All in all, we waste over $300 billion a year on this administrative muck wrought by health insurance companies.

Republican lawmakers, the dukes of competition, are vehemently opposed to this new public program because "forcing free-market plans to compete with these government-run programs would create an unlevel playing field and inevitably doom true competition," says Mitch McConnell, Senate minority leader.

You heard him - allowing competition into the marketplace would doom competition. For example, we wouldn't want to lose the competition we have in private health insurance now, which is five companies dominating most of the market share in almost every state.

One real concern not being articulated by most opponents of the public plan is that it would underpay physicians and hospitals in order to generate lower yearly premiums for customers. However, this is unlikely since providers (physicians and hospitals) would not be willing to accept a public plan that underpays them, and people would not buy it if they knew they couldn't use it anywhere.

If nothing else, the physician lobby is too strong to let something like that slip by were it ever to become a serious consideration.

In short, health insurance companies have a right to be scared.

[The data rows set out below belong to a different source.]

Lemma decoded_members (l ms : list (string * json)) :
  Forall (fun kv => forall w, decoded strict (snd kv) = Ok w <->
    w = snd kv /\ distinct_keys (snd kv) = true /\ ints_fit (snd kv) = true) l ->
  traverse (fun kv => x ← decoded strict (snd kv); Ok (fst kv, x)) l = Ok ms <->
    ms = l /\ forallb (fun kv => distinct_keys (snd kv)) l = true /\ forallb (fun kv => ints_fit (snd kv)) l = true.
Proof.
  intros F. revert ms; induction F as [|[k v] l Hv F IH]; intros ms; cbn [traverse forallb fst snd] in *.
  - split; [by intros [= <-]|by intros [-> _]].
  - rewrite bind_Ok. split.
    + intros (y & Hy & H). apply bind_Ok in Hy as (w & (-> & D & I)%Hv & [= <-]). apply bind_Ok in H as (ws & (-> & D' & I')%IH & [= <-]).
      by rewrite D, I, D', I'.
    + intros (-> & [D D']%andb_true_iff & [I I']%andb_true_iff). exists (k, v). split.
      * apply bind_Ok. exists v. split; [|done]. by apply Hv.
      * apply bind_Ok. exists l. split; [|done]. by apply IH.
Qed.

Lemma ints_fit_concat l : ints_fit (JArr l) = forallb ints_fit l.
Proof. unfold ints_fit. cbn. induction l as [|v l IH]; cbn; [done|]. by rewrite forallb_app, IH. Qed.
Lemma ints_fit_members l : ints_fit (JObj l) = forallb (fun kv => ints_fit (snd kv)) l.
Proof. unfold ints_fit. cbn. induction l as [|v l IH]; cbn; [done|]. by rewrite forallb_app, IH. Qed.

(** A strict decoder returns the value itself, if its keys are distinct and its
    integers have texts, and nothing otherwise. *)
Lemma decoded_strict v w :
  decoded strict v = Ok w <-> w = v /\ distinct_keys v = true /\ ints_fit v = true.
Proof.
  revert w; induction v as [|b|z|s|l IH|l IH] using json_nested_ind; intros w; cbn [decoded].
  1, 2, 4: cbn; split; [by intros [= <-]|by intros [-> _]].
  - unfold ints_fit. cbn. rewrite andb_true_r, Z.ltb_antisym. destruct (_ <=? _); cbn; split; try done; [by intros [= <-]|by intros (-> & _)|by intros (_ & _ & ?)].
  - rewrite ints_fit_concat. cbn [distinct_keys].
    assert (forall ms, traverse (decoded strict) l = Ok ms <-> ms = l /\ forallb distinct_keys l = true /\ forallb ints_fit l = true) as T.
    { induction IH as [|v l Hv F IHl]; intros ms; cbn [traverse forallb]; [split; [by intros [= <-]|by intros [-> _]]|].
      rewrite bind_Ok. split.
      - intros (y & (-> & D & I)%Hv & H). apply bind_Ok in H as (ws & (-> & D' & I')%IHl & [= <-]). by rewrite D, I, D', I'.
      - intros (-> & [D D']%andb_true_iff & [I I']%andb_true_iff). exists v. split; [by apply Hv|]. apply bind_Ok.
        exists l. split; [by apply IHl|done]. }
    rewrite bind_Ok. split; [intros (ms & (-> & D & I)%T & [= <-]); done|intros (-> & D & I); exists l; split; [by apply T|done]].
  - rewrite ints_fit_members. cbn [distinct_keys jd_object strict_decoder]. rewrite bind_Ok. setoid_rewrite decoded_members; [|done].
    split.
    + intros (ms & (-> & D & I) & H). destruct (repeated_key [] _) eqn:E; [done|]. injection H as <-.
      apply repeated_key_None in E as [E _]. by rewrite (proj2 (distinct_spec _) E), D, I.
    + intros (-> & [N D]%andb_true_iff & I). exists l. split; [done|]. apply distinct_spec in N.
      assert (repeated_key [] (map fst l) = None) as ->; [|done]. apply repeated_key_None. split; [done|]. intros ? _. apply not_elem_of_nil.
Qed.
End Strict.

They know that they can't compete with anything like Medicare. Medicare is more efficient, more robust and better-liked by customers and providers than private plans.

And while just having a government-run health insurance side-by-side with the private system isn't quite the single-payer option we need, it's a big step in eliminating the for-profit parasite plaguing our health care system.

Brandon Sack is a second year biomedical sciences graduate student.